» WORK TASK
Of the material below, the lines to be retyped are those from the line containing "From stdpp Require" through the line containing "#[export] Instance res_ret", inclusive; reproduce them exactly.

» DATA
══════════════════════════════

(** * natural-audio-video-slowdown: the job orchestration core

    A shallow embedding of [app/core/models.py], [app/core/ffmpeg.py]
    ([parse_ffmpeg_time_to_seconds]) and [app/core/workers.py]
    ([ProcessorWorker], [JobManager]), followed by the properties of the
    queue, of the progress parser and of the termination handling.

    Conventions.
    - Python [int] is [Z]; Python [float] is IEEE binary64, here the
      primitive [float] of Rocq, with Python's own [max]/[min] and its
      [ZeroDivisionError] written out.
    - Python [str] is [string]; a character is a code point below 256.
    - Exceptions are values of [res]; [try ... except Exception] is
      [try_except].
    - What a thread reads from the outside world (clock, child process,
      the stop flag set by another thread) is an explicit input record.
    - Qt signals are values; emitting appends to the list a function
      returns. *)

From Stdlib Require Import ZArith List String Ascii Bool Lia.
From Stdlib Require Import Floats.PrimFloat Floats.SpecFloat Floats.FloatOps
  Floats.FloatAxioms.
From stdpp Require Import base option list gmap strings pretty.

#[local] Set Warnings "-inexact-float".

Local Open Scope string_scope.
Local Open Scope list_scope.
Local Open Scope Z_scope.

(* ================================================================== *)
(** * The Python runtime the sources rely on *)

Module Py.

(** The exception classes that the modelled code can meet, each with the
    text of [str(e)].  All of them derive from [Exception]. *)
Inductive exn : Type :=
| ValueError (msg : string)
| IndexError (msg : string)
| OverflowError (msg : string)
| ZeroDivisionError (msg : string)
| OSError (msg : string).

(** Result of evaluating an expression: a value or a raised exception. *)
Inductive res (A : Type) : Type :=
| Ok (a : A)
| Raise (e : exn).
Arguments Ok {A} a.
Arguments Raise {A} e.

#[export] Instance res_ret : MRet res := fun A a => Ok a.
#[export] Instance res_bind : MBind res := fun A B f m =>
  match m with
  | Ok a => f a
  | Raise e => Raise e
  end.

(** [try: body except Exception: handler] *)
Definition try_except {A : Type} (body : res A) (handler : exn -> res A) : res A :=
  match body with
  | Ok a => Ok a
  | Raise e => handler e
  end.

Definition raises {A : Type} (r : res A) : bool :=
  match r with
  | Ok _ => false
  | Raise _ => true
  end.

(** [str(e)] as it appears in an f-string. *)
Definition str_exn (e : exn) : string :=
  match e with
  | ValueError msg | IndexError msg | OverflowError msg
  | ZeroDivisionError msg | OSError msg => msg
  end.

(** ** Floats *)

(** [max(a, b)]: the first argument unless the second is strictly greater. *)
Definition max (a b : float) : float := if PrimFloat.ltb a b then b else a.

(** [min(a, b)]: the first argument unless the second is strictly smaller. *)
Definition min (a b : float) : float := if PrimFloat.ltb b a then b else a.

(** [a / b] on floats raises on a zero divisor (of either sign). *)
Definition truediv (a b : float) : res float :=
  if PrimFloat.eqb b 0%float then Raise (ZeroDivisionError "float division by zero")
  else Ok (PrimFloat.div a b).

(** Conversion of an [int] operand in mixed arithmetic: round to nearest
    even, [OverflowError] when the integer is out of the binary64 range. *)
Definition float_of_int (z : Z) : res float :=
  match binary_normalize prec emax z 0 false with
  | S754_infinity _ => Raise (OverflowError "int too large to convert to float")
  | sf => Ok (SF2Prim sf)
  end.

(** ** Integers *)

Definition zmax (a b : Z) : Z := if a <? b then b else a.

(** [str(n)] for an [int]. *)
Definition str_int (n : Z) : string := pretty n.

(** ** Strings *)

(** [c.isspace()] for a code point below 256. *)
Definition isspace (c : ascii) : bool :=
  let n := nat_of_ascii c in
  ((9 <=? n)%nat && (n <=? 13)%nat || (28 <=? n)%nat && (n <=? 32)%nat
   || (n =? 133)%nat || (n =? 160)%nat).

Fixpoint lstrip (s : string) : string :=
  match s with
  | String c s' => if isspace c then lstrip s' else s
  | EmptyString => EmptyString
  end.

(** Removes trailing white space: a character is kept when something that
    is not white space follows it or it is not white space itself. *)
Fixpoint rstrip (s : string) : string :=
  match s with
  | String c s' =>
      match rstrip s' with
      | EmptyString => if isspace c then EmptyString else String c EmptyString
      | r => String c r
      end
  | EmptyString => EmptyString
  end.
Lemma value_stringify (v : JsValue) :
  keys_distinct v -> numbers_all finite_decimal v = true -> reads v.
Proof.
  induction v as [| b | q | s | items IH | fields IH] using JsValue_ind;
    intros K N fuel rest Hf C;
    (destruct fuel as [| f]; [simpl in Hf; lia |]).
  - apply value_null.
  - destruct b; [apply value_true | apply value_false].
  - apply value_number; assumption.
  - apply value_string.
  - assert (R : Forall reads items).
    { clear Hf. induction IH as [| x xs Hx _ IHxs]; constructor.
      - apply Hx; [apply K |]. simpl in N. apply andb_true_iff in N. apply N.
      - apply IHxs; [apply K |]. simpl in N. apply andb_true_iff in N. apply N. }
    destruct items as [| x xs]; [reflexivity |].
    inversion R as [| ? ? Rx Rxs]; subst.
    change (stringify (JArr (x :: xs)))
      with ("[" ++ joined (map stringify (x :: xs)) ++ "]").
    rewrite !append_assoc.
    change ("[" ++ joined (map stringify (x :: xs)) ++ "]" ++ rest)
      with (String "[" (joined (map stringify (x :: xs)) ++ String "]" rest)).
    destruct (joined_head x xs (String "]" rest)) as (c & s & E & W & B).
    rewrite E, (value_array f c s W B), <- E.
    rewrite (elements_joined xs Rxs x [] f rest Rx); [reflexivity |].
    cbn [size] in Hf. lia.
  - assert (R : Forall (fun kv => reads (snd kv)) fields).
    { clear Hf. destruct K as [_ K].
      induction IH as [| x xs Hx _ IHxs]; constructor.
      - apply Hx; [apply K |]. simpl in N. apply andb_true_iff in N. apply N.
      - apply IHxs; [apply K |]. simpl in N. apply andb_true_iff in N. apply N. }
    destruct fields as [| x xs]; [reflexivity |].
    inversion R as [| ? ? Rx Rxs]; subst.
    change (stringify (JObj (x :: xs)))
      with ("{" ++ joined (map member_text (x :: xs)) ++ "}").
    rewrite !append_assoc.
    change ("{" ++ joined (map member_text (x :: xs)) ++ "}" ++ rest)
      with (String "{" (joined (map member_text (x :: xs)) ++ String "}" rest)).
    destruct (joined_members_head x xs (String "}" rest)) as (s & E).
    rewrite E, (value_object f quote s eq_refl eq_refl), <- E.
    rewrite (members_joined xs Rxs x [] f rest Rx); [reflexivity | |].
    + destruct K as [K _]. exact K.
    + cbn [size] in Hf. lia.
Qed.
(** The loop over the children of a [supportedVersions] element; [versions]
    is local, so what was appended before an exception is lost with it. *)
Fixpoint li_texts (children : list element) (versions : list string)
    : result (list string) :=
  match children with
  | [] => Ok versions
  | child :: rest =>
      match _strip_ns (tag_of child) with
      | Raise e => Raise e
      | Ok tag =>
          if String.eqb (PyStr.lower tag) "li" then
            let text := PyStr.strip (default "" (text_of child)) in
            if PyStr.nonempty text then li_texts rest (versions ++ [text])
            else li_texts rest versions
          else li_texts rest versions
      end
  end.

(** The loop over [root.iter()], left by [break] at the first
    [supportedVersions] element. *)
Fixpoint versions_in (elems : list element) : result (list string) :=
  match elems with
  | [] => Ok []
  | elem :: rest =>
      match _strip_ns (tag_of elem) with
      | Raise e => Raise e
      | Ok tag =>
          if String.eqb (PyStr.lower tag) "supportedversions"
          then li_texts (children_of elem) []
          else versions_in rest
      end
  end.

(** [_parse_supported_versions]; the manifest is looked up before the [try]. *)
Definition _parse_supported_versions (fs : node) (mod_root : Path) : M (list string) :=
  do path <- lift (_about_xml_path fs mod_root) ;;
  match path with
  | None => ret []
  | Some path =>
      try_except
        (do root <- ET_parse fs path ;; lift (versions_in (iter root)))
        (fun _ => ret [])
  end.
(** The destructuring default [const { sessionId = 'default' } = args]. *)
Definition sessionIdOrDefault (sessionId : option string) : string :=
  default "default" sessionId.

(** The tools that take a [sessionId]. *)
Inductive Tool :=
| Connect | CreateWallet | GetBalance | SendTransaction | EstimateFee
| GetFeeRecommendations | GetWalletInfo | SendFromWallet | SubscribeBalance
| UnsubscribeBalance | GetSubscriptionStatus | GetTransactionDetails
| SetupPreconfiguredWallet.

(** The key under which each handler looks the session up (or stores it),
    as computed in the first lines of the handler. *)
Definition sessionKey (tool : Tool) (sessionId : option string) : string :=
  match tool with
  | CreateWallet | SendTransaction | GetWalletInfo | SendFromWallet
  | SetupPreconfiguredWallet => normalizeSessionId sessionId
  | Connect | GetBalance | EstimateFee | GetFeeRecommendations
  | SubscribeBalance | UnsubscribeBalance | GetSubscriptionStatus
  | GetTransactionDetails => sessionIdOrDefault sessionId
  end.

(** A handler that only reads the maps and talks to the Engine. *)
Definition Handler (A : Type) :=
  list Sdk.EngineCall -> Outcome A * list Sdk.EngineCall.

(** [try { body } catch (error) { throw new McpError(InternalError,
    prefix + error.message) }] *)
Definition catchInternal {A} (prefix : string) (body : Sdk.Eng A) : Handler A :=
  fun t => match body t with
           | (Sdk.Ok a, t') => (Returned a, t')
           | (Sdk.Err e, t') => (McpError InternalError (prefix ++ e), t')
           end.

Definition failWith {A} (code : ErrorCode) (message : string) : Handler A :=
  fun t => (McpError code message, t).

(** The double-quote character, for the messages that quote their input. *)
Definition dq : string := String (ascii_of_nat 34) EmptyString.

(** The amount checks at the head of both send handlers, up to the
    conversion to sompi. *)
Definition amountToSompi (eng : Sdk.Engine) (convertPrefix : string)
    (amount : option string) : Sdk.Eng Z :=
  if negb (Js.truthy amount) || bool_decide (amount = Some "0") then
    Sdk.throw "Invalid amount: must be greater than 0"
  else
    let amountStr := Js.trim (default "" amount) in
    if Js.isNaN (Js.parseFloat amountStr) then
      Sdk.throw ("Invalid amount format: " ++ dq ++ amountStr ++ dq
                 ++ ". Please provide a numeric value.")
    else
      Sdk.rethrow
        (fun m => convertPrefix ++ m ++ ". Input amount was: "
                  ++ dq ++ amountStr ++ dq)
        (Sdk.lift (Sdk.kasToSompi eng amountStr)).

(** The [customFee] branch of both send handlers. *)
Definition customFeeToSompi (eng : Sdk.Engine) (customFee : string) : Sdk.Eng Z :=
  let customFeeStr := Js.trim customFee in
  if Js.isNaN (Js.parseFloat customFeeStr)
     || Js.ltZero (Js.parseFloat customFeeStr) then
    Sdk.throw ("Invalid custom fee: " ++ dq ++ customFeeStr ++ dq
               ++ ". Must be a non-negative number.")
  else
    Sdk.rethrow (fun m => "Failed to convert custom fee: " ++ m)
      (Sdk.lift (Sdk.kasToSompi eng customFeeStr)).

(** The [switch (feePriority)] of both send handlers. *)
Definition feeMultiplierOf (feePriority : string) : Q :=
  if String.eqb feePriority "low" then 1 # 2
  else if String.eqb feePriority "normal" then 1
  else if String.eqb feePriority "high" then 2
  else 1.

(** [BigInt(Math.ceil(Number(feeEstimate.baseFee) * feeMultiplier))] *)
Definition tierPriorityFee (feePriority : string) (baseFee : Z) : Z :=
  Js.ceilToBigInt
    (inject_Z (Js.NumberOfBigInt baseFee) * feeMultiplierOf feePriority).

(** The arguments of [kaspa_send_transaction].  The tool's input schema
    declares them as strings; an argument that is absent is [None]. *)
Record SendArgs := {
  sessionId : option string;
  from : option string;
  to : string;
  amount : option string;
  feePriority : option string;
  customFee : option string;
  priorityFee : option string;
  payload : option string
}.

(** What the reply of a send handler is assembled from. *)
Record SendReply := {
  result : Sdk.SendTransactionResult;
  feeUsed : string
}.

(** The loop [for (let i = 0; i < 10; i++)] that looks for the key of the
    [from] address; a failing derivation ends it. *)
Fixpoint findSenderKey (eng : Sdk.Engine) (sdk : Sdk.KaspaSDK)
    (wallet : Sdk.KaspaWallet) (from : string) (indices : list nat) :
    option Sdk.PrivateKey :=
  match indices with
  | [] => None
  | i :: rest =>
      match Sdk.getReceivePrivateKey wallet i with
      | Sdk.Ok privKey =>
          if String.eqb (Sdk.pk_toAddress eng privKey (Sdk.networkType sdk)) from
          then Some privKey
          else findSenderKey eng sdk wallet from rest
      | Sdk.Err _ => None
      end
  end.

(** The fee handed to [sdk.sendTransaction] by [handleSendTransaction]:
    the custom fee, the deprecated [priorityFee], or the tier fee computed
    from a fresh estimate. *)
Definition resolveSendFee (eng : Sdk.Engine) (sdk : Sdk.KaspaSDK)
    (wallet : Sdk.KaspaWallet) (args : SendArgs) (amountSompi : Z) : Sdk.Eng Z :=
  let feePriority := default "normal" (feePriority args) in
  let priorityFee := default "0" (priorityFee args) in
  if Js.truthy (customFee args) then
    customFeeToSompi eng (default "" (customFee args))
  else if Js.truthy (Some priorityFee) && negb (String.eqb priorityFee "0") then
    Sdk.rethrow (fun m => "Failed to convert priority fee: " ++ m)
      (Sdk.lift (Sdk.kasToSompi eng (Js.trim priorityFee)))
  else
    senderAddress ←
      (if Js.truthy (from args) then mret (default "" (from args))
       else
         privKey ← Sdk.lift (Sdk.getReceivePrivateKey wallet 0);
         mret (Sdk.pk_toAddress eng privKey (Sdk.networkType sdk)));
    feeEstimate ← Sdk.estimateFee eng sdk senderAddress (to args) amountSompi;
    mret (tierPriorityFee feePriority (Sdk.baseFee feeEstimate)).
(** X20: in every state the process reaches from its start, a pending message
    is a non-empty text and an attached socket belongs to a running bridge and is
    open or closing, never closed.  So the next tab that a running bridge accepts
    always receives the pending message. *)
Theorem reachable_bridge_is_consistent (evs : list Event) :
  bridge_consistent (run CLIENT_ID evs initial)
  /\ (forall ws m,
        pendingMessage (run CLIENT_ID evs initial) = Some m ->
        viewerServerRunning (run CLIENT_ID evs initial) = true ->
        readyState (run CLIENT_ID evs initial) !! ws = None ->
        sends (trace (step CLIENT_ID (Connection ws) (run CLIENT_ID evs initial)))
        = (sends (trace (run CLIENT_ID evs initial)) ++ [(ws, m)])%list
        /\ pendingMessage (step CLIENT_ID (Connection ws) (run CLIENT_ID evs initial)) = None).
Proof.
  assert (Hgen : forall st, bridge_consistent st ->
            bridge_consistent (run CLIENT_ID evs st)).
  { induction evs as [|ev evs IH]; intros st Hst; [exact Hst|].
    cbn [run fold_left]. apply IH, step_bridge_consistent, Hst. }
  assert (H : bridge_consistent (run CLIENT_ID evs initial)).
  { apply Hgen. split; [intros m | intros ws]; discriminate. }
  split; [exact H|].
  generalize dependent (run CLIENT_ID evs initial). intros st [Hpending _] ws m Hp Hr Hfresh.
  unfold step. rewrite Hr, bool_decide_eq_true_2 by exact Hfresh. cbn [andb].
  apply (on_connection_pending ws m st Hp), Hpending, Hp.
Qed.

End Reachable.

(** ** The further properties at sample inputs *)

Lemma nothing_happens_before_authentication_witness :
  dormant (run client_id
             [Tool (Authenticate no_consent); Tool (GetHubs (FetchRejects NonError));
              Connection 1; Tool (HighlightElements ["a"])]
             initial).
Proof.
  apply nothing_happens_before_authentication.
  cbn [no_successful_authenticate]. split; [vm_compute; discriminate|]. repeat split.
Defined.

Lemma get_model_context_before_render_witness :
  get_model_context
    (run client_id [Tool CheckAuth; Connection 1; Tool (HighlightElements [])] initial)
  = (Returns no_model_loaded,
     run client_id [Tool CheckAuth; Connection 1; Tool (HighlightElements [])] initial).
Proof. apply get_model_context_before_render. reflexivity. Defined.

Lemma model_context_is_never_cleared_witness :
  is_Some (currentElementGroupId
             (run client_id
                [Tool (RenderModel untitled port_taken); Close 1;
                 Tool (Authenticate no_consent)]
                (store_context tower signed_in)))
  /\ is_Some (currentFileVersionUrn
                (run client_id
                   [Tool (RenderModel untitled port_taken); Close 1;
                    Tool (Authenticate no_consent)]
                   (store_context tower signed_in))).
Proof.
  apply model_context_is_never_cleared. split; eexists; reflexivity.
Defined.

Lemma tokens_are_never_replaced_witness :
  accessToken (run client_id
                 [Tool (Authenticate consent); Tool (RenderModel tower viewer_opens);
                  Connection 1; Close 1]
                 signed_in) = Some "token"
  /\ refreshToken (run client_id
                     [Tool (Authenticate consent); Tool (RenderModel tower viewer_opens);
                      Connection 1; Close 1]
                     signed_in) = refreshToken signed_in.
Proof.
  apply (tokens_are_never_replaced client_id _ signed_in "token");
    [reflexivity | discriminate].
Defined.


Lemma data_tools_report_upstream_failures_witness :
  fst (handle client_id (GetProjects "hub" (FetchRejects (Error "socket hang up")))
         signed_in)
  = Returns (error_payload (message_or "Unknown error" (Error "socket hang up"))).
Proof.
  exact (data_tools_report_upstream_failures client_id
           (GetProjects "hub" (FetchRejects (Error "socket hang up")))
           (FetchRejects (Error "socket hang up")) signed_in "token"
           eq_refl eq_refl ltac:(discriminate)).
Defined.


Lemma execute_query_variables_witness :
  execute_query bad_variables (SyntaxError "Unexpected token o in JSON at position 1")
    (FetchRejects NonError) signed_in
  = (Returns (payload
                [("errors",
                  Some (Json.Array
                          [Json.obj [("message",
                                      Json.str "Unexpected token o in JSON at position 1")]]))]),
     signed_in)
  /\ snd (execute_query hubs_request (Value Json.Null) (FetchRejects NonError) signed_in)
     = emit (graphql_request "token" (query hubs_request) (Json.Object [])
               (region hubs_request))
         signed_in.
Proof.
  split.
  - exact (proj1 (execute_query_variables bad_variables
                    (SyntaxError "Unexpected token o in JSON at position 1")
                    (FetchRejects NonError) signed_in)
             _ eq_refl eq_refl).
  - exact (proj2 (execute_query_variables hubs_request (Value Json.Null)
                    (FetchRejects NonError) signed_in)
             "token" eq_refl eq_refl ltac:(discriminate)).
Defined.


Lemma authenticate_binds_verifier_to_challenge_witness :
  String.length (generateCodeVerifier 64 (randomValues consent)) = 64%nat
  /\ codeVerifier (snd (authenticate client_id consent initial))
     = Some (generateCodeVerifier 64 (randomValues consent))
  /\ exists rest,
       trace (snd (authenticate client_id consent initial))
       = (trace initial
          ++ [CallbackListen 5001;
              OpenUrl (authorize_url client_id
                         (generateCodeChallenge
                            (generateCodeVerifier 64 (randomValues consent))));
              CallbackClose;
              token_request client_id
                (generateCodeVerifier 64 (randomValues consent)) "auth-code"]
          ++ rest)%list.
Proof.
  exact (authenticate_binds_verifier_to_challenge client_id consent initial
           "auth-code" None eq_refl eq_refl eq_refl eq_refl eq_refl ltac:(discriminate)).
Defined.

Lemma check_auth_follows_the_session_witness :
  check_auth (run client_id [Tool (Authenticate no_consent)] initial)
  = (Returns (authenticated false), run client_id [Tool (Authenticate no_consent)] initial)
  /\ check_auth (snd (authenticate client_id consent
                        (run client_id [Tool (Authenticate no_consent)] initial)))
     = (Returns (authenticated true),
        snd (authenticate client_id consent
               (run client_id [Tool (Authenticate no_consent)] initial))).
Proof.
  assert (H : no_successful_authenticate client_id [Tool (Authenticate no_consent)] initial).
  { cbn [no_successful_authenticate]. split; [vm_compute; discriminate | exact I]. }
  split.
  - exact (proj1 (check_auth_follows_the_session client_id
                    [Tool (Authenticate no_consent)] consent no_consent
                    {| access_token := "token"; refresh_token := "refresh" |}) H).
  - exact (proj1 (proj2 (proj2 (proj2
             (proj2 (check_auth_follows_the_session client_id
                       [Tool (Authenticate no_consent)] consent no_consent
                       {| access_token := "token"; refresh_token := "refresh" |})
                H eq_refl eq_refl ltac:(discriminate)))))).
Defined.

Lemma render_model_first_load_witness :
  sends (trace (on_connection 1 (snd (render_model tower viewer_opens signed_in))))
  = (sends (trace signed_in)
     ++ [(1%nat, load_model_message (base64url (fileVersionUrn tower)) "token")])%list.
Proof.
  exact (proj1 (proj2 (proj2 (proj2 (proj2 (proj2 (proj2
           (render_model_first_load tower viewer_opens signed_in "token" true 1
              eq_refl ltac:(discriminate) eq_refl eq_refl eq_refl)))))))).
Defined.

Lemma render_model_later_load_witness :
  fst (render_model annex viewer_opens viewing) = Returns (model_sent annex)
  /\ opened (trace (snd (render_model annex viewer_opens viewing))) = opened (trace viewing).
Proof.
  pose proof (render_model_later_load annex viewer_opens viewing "token"
                ltac:(vm_compute; reflexivity) ltac:(discriminate)
                ltac:(vm_compute; reflexivity)) as H.
  split; [exact (proj1 H) | exact (proj1 (proj2 (proj2 H)))].
Defined.

Lemma render_model_first_load_failures_witness :
  fst (render_model tower port_taken signed_in)
  = Returns (error_payload
               (message_or "Failed to open viewer"
                  (Error "listen EADDRINUSE: address already in use :::8081"))).
Proof.
  exact (proj1 (proj1 (render_model_first_load_failures tower port_taken signed_in "token"
                         (Error "listen EADDRINUSE: address already in use :::8081")
                         eq_refl ltac:(discriminate) eq_refl)
                  eq_refl)).
Defined.

Lemma highlight_elements_attached_witness :
  fst (highlight_elements ["wall-1"; "wall-2"] viewing)
  = Returns (highlighted ["wall-1"; "wall-2"]).
Proof.
  exact (proj1 (highlight_elements_attached ["wall-1"; "wall-2"] viewing 1
                  ltac:(vm_compute; reflexivity) ltac:(vm_compute; reflexivity))).
Defined.

Lemma reachable_bridge_is_consistent_witness :
  sends (trace (step client_id (Connection 1)
                  (run client_id
                     [Tool (Authenticate consent); Tool (RenderModel tower viewer_opens)]
                     initial)))
  = (sends (trace (run client_id
                     [Tool (Authenticate consent); Tool (RenderModel tower viewer_opens)]
                     initial))
     ++ [(1%nat, load_model_message (base64url (fileVersionUrn tower)) "token")])%list.
Proof.
  exact (proj1 (proj2 (reachable_bridge_is_consistent client_id
                         [Tool (Authenticate consent); Tool (RenderModel tower viewer_opens)])
                  1%nat (load_model_message (base64url (fileVersionUrn tower)) "token")
                  ltac:(vm_compute; reflexivity) ltac:(vm_compute; reflexivity)
                  ltac:(vm_compute; reflexivity))).
Defined.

══════════════════════════════

» RESULT OF THE EXERCISE
From stdpp Require Import base option list gmap strings pretty.

#[local] Set Warnings "-inexact-float".

Local Open Scope string_scope.
Local Open Scope list_scope.
Local Open Scope Z_scope.

(* ================================================================== *)
(** * The Python runtime the sources rely on *)

Module Py.

(** The exception classes that the modelled code can meet, each with the
    text of [str(e)].  All of them derive from [Exception]. *)
Inductive exn : Type :=
| ValueError (msg : string)
| IndexError (msg : string)
| OverflowError (msg : string)
| ZeroDivisionError (msg : string)
| OSError (msg : string).

(** Result of evaluating an expression: a value or a raised exception. *)
Inductive res (A : Type) : Type :=
| Ok (a : A)
| Raise (e : exn).
Arguments Ok {A} a.
Arguments Raise {A} e.

#[export] Instance res_ret : MRet res := fun A a => Ok a.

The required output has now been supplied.